[ABOUT THIS EXERCISE]
Once you have located the line containing "(** Modelled from the spec: [getCompatibleKey]" in the material below, return it exactly along with each line after it through the line containing "on random bytes".

[EXCERPTED DATA]
(** Modelled from the spec: [keyExists] of [./storage] is not among the
    sources.  Section 4.3 (creation, step 5): whether the id is bound in
    the key store, for whatever relying party. *)
Definition keyExists (key : string) : M bool :=
  λ st, (Ok (bool_decide (is_Some (keys st !! key))), st).

End Storage.

(** ** The signing-key module [./crypto] *)
Section Crypto.
Context {W : Platform}.

(** Modelled from the spec: [getCompatibleKey] of [./crypto] is not among
    the sources.  Section 4.3 (creation, step 4): a fresh key pair for the
    first requested COSE algorithm identifier that the authenticator
    supports. *)
Definition getCompatibleKey (pubKeyCredParams : list Z) : M ICOSECompatibleKey :=
  match List.find supportedAlgorithm pubKeyCredParams with
  | None => throw (Error "No supported algorithm")
  | Some alg =>
      seed <- getRandomValues 32 ;;
      let keyPair := generateKey alg seed in
      ret (mkCompatibleKey alg (Some (fst keyPair)) (Some (snd keyPair)))
  end.

(** [compatibleKey.sign(data)]: the signature primitive of the platform,
    on random bytes drawn from the entropy source. *)
Definition sign (key : ICOSECompatibleKey) (data : bytes) : M bytes :=
  nonce <- getRandomValues 32 ;;
  lift (sign_with key nonce data).

End Crypto.

(** ** The PSK module (imported as [./webauthn_psk]) *)

Definition PSK : string := "psk".
Definition BACKUP : string := "backup".
Definition RECOVERY : string := "recovery".
Definition DELEGATION : string := "delegation".

Record PSKKey := mkPSKKey {
  psk_key : CryptoKey;
  psk_id : string
}.

(** [BackupKey] and [RecoveryKey] extend [PSKKey] without adding fields. *)
Abbreviation BackupKey := PSKKey.
Abbreviation RecoveryKey := PSKKey.

Record RecoveryMessage := mkRecoveryMessage {
  backupCredId : option string;
  delegationSignature : bytes;
  attestationObject : bytes
}.

(** Property reads on an element of a parsed JSON array: [None] is
    [undefined]. *)
Definition item_key (x : JsonItem) : option JsonWebKey :=
  match x with KeyItem e => Some (ek_key e) | DelegationItem _ => None end.

Definition item_backupId (x : JsonItem) : option string :=
  match x with KeyItem _ => None | DelegationItem d => Some (backupId d) end.

Definition item_signature (x : JsonItem) : option string :=
  match x with KeyItem _ => None | DelegationItem d => Some (signature d) end.

Definition item_replacementId (x : JsonItem) : option string :=
  match x with KeyItem _ => None | DelegationItem d => replacementId d end.

Definition item_replacementKey (x : JsonItem) : option JsonWebKey :=
  match x with KeyItem _ => None | DelegationItem d => Some (replacementKey d) end.

(** [a == b] where [b] is a string and [a] a string or [undefined]. *)
Definition loose_eq (a : option string) (b : string) : bool :=
  match a with
  | Some s => String.eqb s b
  | None => false
  end.

Record RecoveryOptions := mkRecoveryOptions {
  recoveryKey : option RecoveryKey;
  delegation : JsonItem
}.

(** The request of an assertion. *)
Record PublicKeyCredentialRequestOptions := mkRequestOptions {
  allowCredentials : option (list PublicKeyCredentialDescriptor);
  req_extensions : option (gmap string string);
  req_challenge : bytes;
  req_rpId : option string
}.

Record AuthenticatorAssertionResponse := mkAssertionResponse {
  authenticatorData : bytes;
  clientDataJSON : bytes;
  resp_signature : bytes;
  userHandle : bytes
}.

Record Credential := mkCredential {
  cred_id : string;
  rawId : bytes;
  response : AuthenticatorAssertionResponse;
  cred_type : string
}.

(** [ext.hasOwnProperty(k)] behind [ext !== undefined] *)
Definition hasExtension (ext : option (gmap string string)) (k : string) : bool :=
  match ext with
  | None => false
  | Some m => bool_decide (is_Some (m !! k))
  end.

(** [rpId || getDomainFromOrigin(origin)]: the empty string is falsy. *)
Definition rpId_or_domain `{Platform} (rpId : option string) (origin : string) : string :=
  match rpId with
  | Some (String a r) => String a r
  | Some EmptyString | None => getDomainFromOrigin origin
  end.

Section WebauthnPsk.
Context {C : Constants} {W : Platform}.

(** [parseJWK(jwk)]: the key is imported as an extractable key without
    usages, which only a public key can be; [importKey] rejects a missing
    key as one without members. *)
Definition parseJWK (jwk : option JsonWebKey) : M CryptoKey :=
  match jwk with
  | Some k => lift (importKey "jwk" (jwk_data k) (mkAlg "ECDSA" "P-256") true [])
  | None => throw (DOMException "DataError")
  end.

(** [subtle.exportKey("jwk", key)] *)
Definition exportKey_jwk (key : CryptoKey) : M JsonWebKey :=
  data <- lift (exportKey "jwk" key) ;;
  ret (mkJWK None data).

Definition storePSKKeys (identifier : string) (psk : list PSKKey) : M unit :=
  exportKeys <- forM (λ k, parsedKey <- exportKey_jwk (psk_key k) ;;
                           ret (mkExportKey parsedKey (psk_id k))) psk ;;
  chrome_storage_sync_set identifier (KeyItem <$> exportKeys).

(** The delegations are stored as they are: [JSON.stringify(del)]. *)
Definition storeDelegations (del : list Delegation) : M unit :=
  chrome_storage_sync_set DELEGATION (DelegationItem <$> del).

(** The whole of [fetchPSKKeys] runs in the callback of
    [chrome.storage.sync.get]: [JSON.parse] of a slot that is not there
    and an element whose key [importKey] rejects leave the promise
    pending. *)
Definition fetchPSKKeys (identifier : string) : M (list PSKKey) :=
  resp <- chrome_storage_sync_get identifier ;;
  in_callback
    match resp with
    | None => throw SyntaxError
    | Some exportedKey =>
        forM (λ x, parsedKey <- parseJWK (item_key x) ;;
                   ret (mkPSKKey parsedKey
                          match x with
                          | KeyItem e => ek_id e
                          | DelegationItem _ => EmptyString
                          end)) exportedKey
    end.

Definition fetchDelegations : M (list JsonItem) :=
  resp <- chrome_storage_sync_get DELEGATION ;;
  in_callback
    match resp with
    | None => throw SyntaxError
    | Some delegations => ret delegations
    end.

Definition popPSKKey (identifier : string) : M PSKKey :=
  pskKeys <- fetchPSKKeys identifier ;;
  match last pskKeys with
  | None =>
      (* pskKeys.length == 0 *)
      throw (Error ("No " ++ identifier ++ " key available to pop"))
  | Some key =>
      storePSKKeys identifier (removelast pskKeys) ;;;
      ret key
  end.

Definition popBackupKey : M BackupKey := popPSKKey BACKUP.

Definition getDelegation (credentialId : string) : M (option JsonItem) :=
  del <- fetchDelegations ;;
  let rec := List.filter (λ x, loose_eq (item_backupId x) credentialId) del in
  ret (if negb (Nat.eqb (length rec) 0) then del !! 0 else None).

Definition getRecoveryKey (credentialId : option string) : M (option RecoveryKey) :=
  rks <- fetchPSKKeys RECOVERY ;;
  let rk := List.filter (λ x, match credentialId with
                              | Some c => String.eqb (psk_id x) c
                              | None => false
                              end) rks in
  ret (if negb (Nat.eqb (length rk) 0) then rk !! 0 else None).

Definition getRecoveryOptions (backupCredentialId : string) : M RecoveryOptions :=
  del <- getDelegation backupCredentialId ;;
  match del with
  | None => throw TypeError
  | Some d =>
      rk <- getRecoveryKey (item_replacementId d) ;;
      ret (mkRecoveryOptions rk d)
  end.

(** [(new RecoveryMessage()).init(delegation, rkPub, origin)] *)
Definition RecoveryMessage_init (delegation : JsonItem) (rkPub : ICOSECompatibleKey)
    (origin : string) : Res RecoveryMessage :=
  match item_signature delegation, item_replacementId delegation with
  | Some sig, Some rid =>
      let recoveryCredId := base64ToByteArray rid false in
      let authData := generateAuthenticatorData rkPub origin 0 recoveryCredId None in
      Ok (mkRecoveryMessage (item_backupId delegation)
            (base64ToByteArray sig false)
            (CBOR_encodeCanonical_attestation authData))
  | _, _ => Throw TypeError
  end.

Definition pskSetupExtensionOutput (backupKey : BackupKey) : M bytes :=
  compatibleKey <- lift (getCompatibleKeyFromCryptoKey (psk_key backupKey)) ;;
  let coseKey := CBOR_encode_COSE compatibleKey (psk_key backupKey) in
  ret (CBOR_encode_map PSK coseKey).
(** The records built by the create and toggle routes, and the chains of
    each operation. *)
Definition new_category (b : body) (now created updated : N) : Category.t :=
  Category.mk (Number_toString now) (text (b !! "name")) (text (b !! "value"))
    (text (b !! "name")) (or_undefined (b !! "description")) true
    created updated.

Definition toggled_category (now : N) (c : Category.t) : Category.t :=
  Category.set_updatedAt now
    (Category.set_isActive (negb (Category.isActive c)) c).

Definition new_branch (b : body) (now created updated : N) : Branch.t :=
  Branch.mk (Number_toString now) (text (b !! "name"))
    (or_undefined (b !! "description")) (or_undefined (b !! "address"))
    (or_undefined (b !! "phone")) (or_undefined (b !! "email")) true
    created updated.

Definition toggled_branch (now : N) (b : Branch.t) : Branch.t :=
  Branch.set_updatedAt now (Branch.set_isActive (negb (Branch.isActive b)) b).

Definition category_chains (op : operation) : list chain :=
  match op with
  | Create => post_categories_chains
  | Update => put_category_chains
  end.

Definition branch_chains (isEmail : string → bool) (op : operation)
  : list chain :=
  match op with
  | Create => post_branches_chains isEmail
  | Update => put_branch_chains isEmail
  end.

(** Requests by registry, and the requests that only read. *)
Definition category_request (q : request) : Prop :=
  match q with
  | GET_categories | GET_categories_all | GET_category _
  | POST_categories _ | PUT_category _ _ | DELETE_category _
  | PATCH_category_toggle_status _ => True
  | _ => False
  end.

Definition branch_request (q : request) : Prop :=
  match q with
  | GET_branches | GET_branches_all | GET_branch _
  | POST_branches _ | PUT_branch _ _ | DELETE_branch _
  | PATCH_branch_toggle_status _ => True
  | _ => False
  end.

Definition read_only (q : request) : Prop :=
  match q with
  | GET_categories | GET_categories_all | GET_category _
  | GET_branches | GET_branches_all | GET_branch _ => True
  | _ => False
  end.

(** What a record keeps for life: its id and its creation time. *)
Definition category_identity (c : Category.t) : string * N :=
  (Category._id c, Category.createdAt c).
Definition branch_identity (b : Branch.t) : string * N :=
  (Branch._id b, Branch.createdAt b).

(** An optional text within its bound. *)
Definition within (max : nat) (v : jsval) : Prop :=
  ∀ s, v = Some s → (String.length s ≤ max)%nat.

(** Records whose fields meet the constraints the validators enforce. *)
Definition well_formed_category (c : Category.t) : Prop :=
  Category.name c ≠ "" ∧
  (String.length (Category.name c) ≤ 100)%nat ∧
  slug (Category.value c) ∧
  Category.label c = Category.name c ∧
  within 500 (Category.description c).

Definition well_formed_branch (isEmail : string → bool) (b : Branch.t)
  : Prop :=
  Branch.name b ≠ "" ∧
  (String.length (Branch.name b) ≤ 100)%nat ∧
  within 500 (Branch.description b) ∧
  within 200 (Branch.address b) ∧
  within 20 (Branch.phone b) ∧
  (∀ e, Branch.email b = Some e → e = "" ∨ isEmail e = true).

(** Two timestamps taken from the clock in this order, before the current
    reading. *)
Definition stamped (w : world) (created updated : N) : Prop :=
  ∃ i j, (i ≤ j)%nat ∧ (j < reads w)%nat ∧
         created = clock w i ∧ updated = clock w j.

(** Ids that are pairwise distinct and each the decimal form of one of the
    given numbers. *)
Definition ids_among (ns : list N) (ids : list string) : Prop :=
  NoDup ids ∧ ∀ id, id ∈ ids → ∃ n, n ∈ ns ∧ id = Number_toString n.

(** The create and delete requests of each registry. *)
Definition creates_category (q : request) : Prop :=
  match q with POST_categories _ => True | _ => False end.
Definition deletes_category (q : request) : Prop :=
  match q with DELETE_category _ => True | _ => False end.
Definition creates_branch (q : request) : Prop :=
  match q with POST_branches _ => True | _ => False end.
Definition deletes_branch (q : request) : Prop :=
  match q with DELETE_branch _ => True | _ => False end.

(** ** Array helpers *)

Lemma findIndex_Some {A} (p : A → bool) (l : list A) (i : nat) :
  findIndex p l = Some i →
  ∃ x, l !! i = Some x ∧ p x = true ∧ find p l = Some x ∧
       ∀ j y, j < i → l !! j = Some y → p y = false.
Proof.
  revert i. induction l as [|a l IH]; intros i Hi; simpl in Hi; [done|].
  unfold find in *. simpl. destruct (p a) eqn:Hpa.
  - injection Hi as <-. exists a. repeat split; auto. intros j y Hj. lia.
  - destruct (findIndex p l) as [k|] eqn:Hk; simpl in Hi; [|done].
    injection Hi as <-. destruct (IH k eq_refl) as (x & Hx & Hpx & Hf & Hlt).
    exists x. repeat split; auto.
    intros [|j] y Hj Hy; simpl in Hy.
    + congruence.
    + apply (Hlt j); [lia | done].
Qed.

Lemma findIndex_None {A} (p : A → bool) (l : list A) :
  findIndex p l = None → find p l = None ∧ ∀ x, x ∈ l → p x = false.
Proof.
  induction l as [|a l IH]; simpl; intros Hn.
  - split; [done|]. intros x Hx. by apply elem_of_nil in Hx.
  - unfold find in *. simpl. destruct (p a) eqn:Hpa; [done|].
    destruct (findIndex p l) eqn:Hk; simpl in Hn; [done|].
    destruct (IH eq_refl) as [Hf Hall]. split; [done|].
    intros x Hx. apply elem_of_cons in Hx as [->|Hx]; auto.
Qed.

Lemma find_Some_findIndex {A} (p : A → bool) (l : list A) (x : A) :
  find p l = Some x → ∃ i, findIndex p l = Some i ∧ l !! i = Some x.
Proof.
  intros Hf. destruct (findIndex p l) as [i|] eqn:Hi.
  - destruct (findIndex_Some p l i Hi) as (y & Hy & _ & Hf' & _).
    exists i. split; [done|]. congruence.
  - apply findIndex_None in Hi as [Hn _]. congruence.
Qed.

Lemma some_true_iff {A} (p : A → bool) (l : list A) :
  some p l = true ↔ ∃ x, x ∈ l ∧ p x = true.
Proof.
  unfold some. rewrite existsb_exists. split; intros (x & Hx & Hp);
    exists x; split; auto; by apply list_elem_of_In.
Qed.

Lemma count_true_filter {A} (p : A → bool) (l : list A) :
  length (List.filter p l) = count_true p l.
Proof.
  induction l as [|a l IH]; simpl; [done|].
  destruct (p a); simpl; by rewrite IH.
Qed.

(** Unfolding of the monad down to plain state passing. *)
Ltac unfold_monad :=
  unfold run_handler, category_at, mutate_category, branch_at, mutate_branch,
    mbind, handler_bind, mret, handler_ret, send, Date_now, new_Date,
    read_categories, write_categories, read_branches, write_branches in *;
  simpl in *.

(** ** Listing *)

(** C7. Listing the active records of either registry always answers 200
    with exactly the records whose [isActive] flag is set, in collection
    order, and a [total] equal to the length of that list; the length is the
    number of records whose flag is set, an empty collection gives the empty
    list with total 0, and the state is left as it was. *)
Theorem list_active_exact (w : world) :
  (∃ items,
     run_handler get_categories w = ((200, Listing items (length items)), w) ∧
     items = List.filter Category.isActive (categories w) ∧
     (∀ c, c ∈ items ↔ c ∈ categories w ∧ Category.isActive c = true) ∧
     length items = count_true Category.isActive (categories w) ∧
     (categories w = [] → items = [] ∧ length items = 0)) ∧
  (∃ items,
     run_handler get_branches w = ((200, Listing items (length items)), w) ∧
     items = List.filter Branch.isActive (branches w) ∧
     (∀ b, b ∈ items ↔ b ∈ branches w ∧ Branch.isActive b = true) ∧
     length items = count_true Branch.isActive (branches w) ∧
     (branches w = [] → items = [] ∧ length items = 0)).
Proof.
  split; eexists; (split; [reflexivity|]); (split; [reflexivity|]);
    (split; [|split]).
  - intros c. rewrite !list_elem_of_In. apply filter_In.
  - apply count_true_filter.
  - by intros ->.
  - intros c. rewrite !list_elem_of_In. apply filter_In.
  - apply count_true_filter.
  - by intros ->.
Qed.

(** ** What each callback computes

    The equations below run the monad once and for all; the theorems on the
    registries are proved from them. *)

Lemma post_categories_run (b : body) (w : world) :
  run_handler (post_categories b) w =
  let errors := validationResult post_categories_chains b in
  if bool_decide (errors = []) then
    if some (λ cat, bool_decide (Some (Category.value cat) = b !! "value"))
            (categories w)
    then ((400, Message "Category value already exists"), w)
    else
      let c := new_category b (clock w (reads w)) (clock w (S (reads w)))
                 (clock w (S (S (reads w)))) in
      ((201, MessageWith "Category created successfully" c),
       World (categories w ++ [c]) (branches w) (clock w)
             (S (S (S (reads w)))))
  else ((400, MessageErrors "Validation failed" errors), w).
Proof.
  unfold post_categories. simpl. case_bool_decide; simpl; [|done].
  unfold_monad. by destruct (some _ (categories w)).
Qed.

[WRITTEN RESPONSE]
(** Modelled from the spec: [getCompatibleKey] of [./crypto] is not among
    the sources.  Section 4.3 (creation, step 4): a fresh key pair for the
    first requested COSE algorithm identifier that the authenticator
    supports. *)
Definition getCompatibleKey (pubKeyCredParams : list Z) : M ICOSECompatibleKey :=
  match List.find supportedAlgorithm pubKeyCredParams with
  | None => throw (Error "No supported algorithm")
  | Some alg =>
      seed <- getRandomValues 32 ;;
      let keyPair := generateKey alg seed in
      ret (mkCompatibleKey alg (Some (fst keyPair)) (Some (snd keyPair)))
  end.

(** [compatibleKey.sign(data)]: the signature primitive of the platform,
    on random bytes drawn from the entropy source. *)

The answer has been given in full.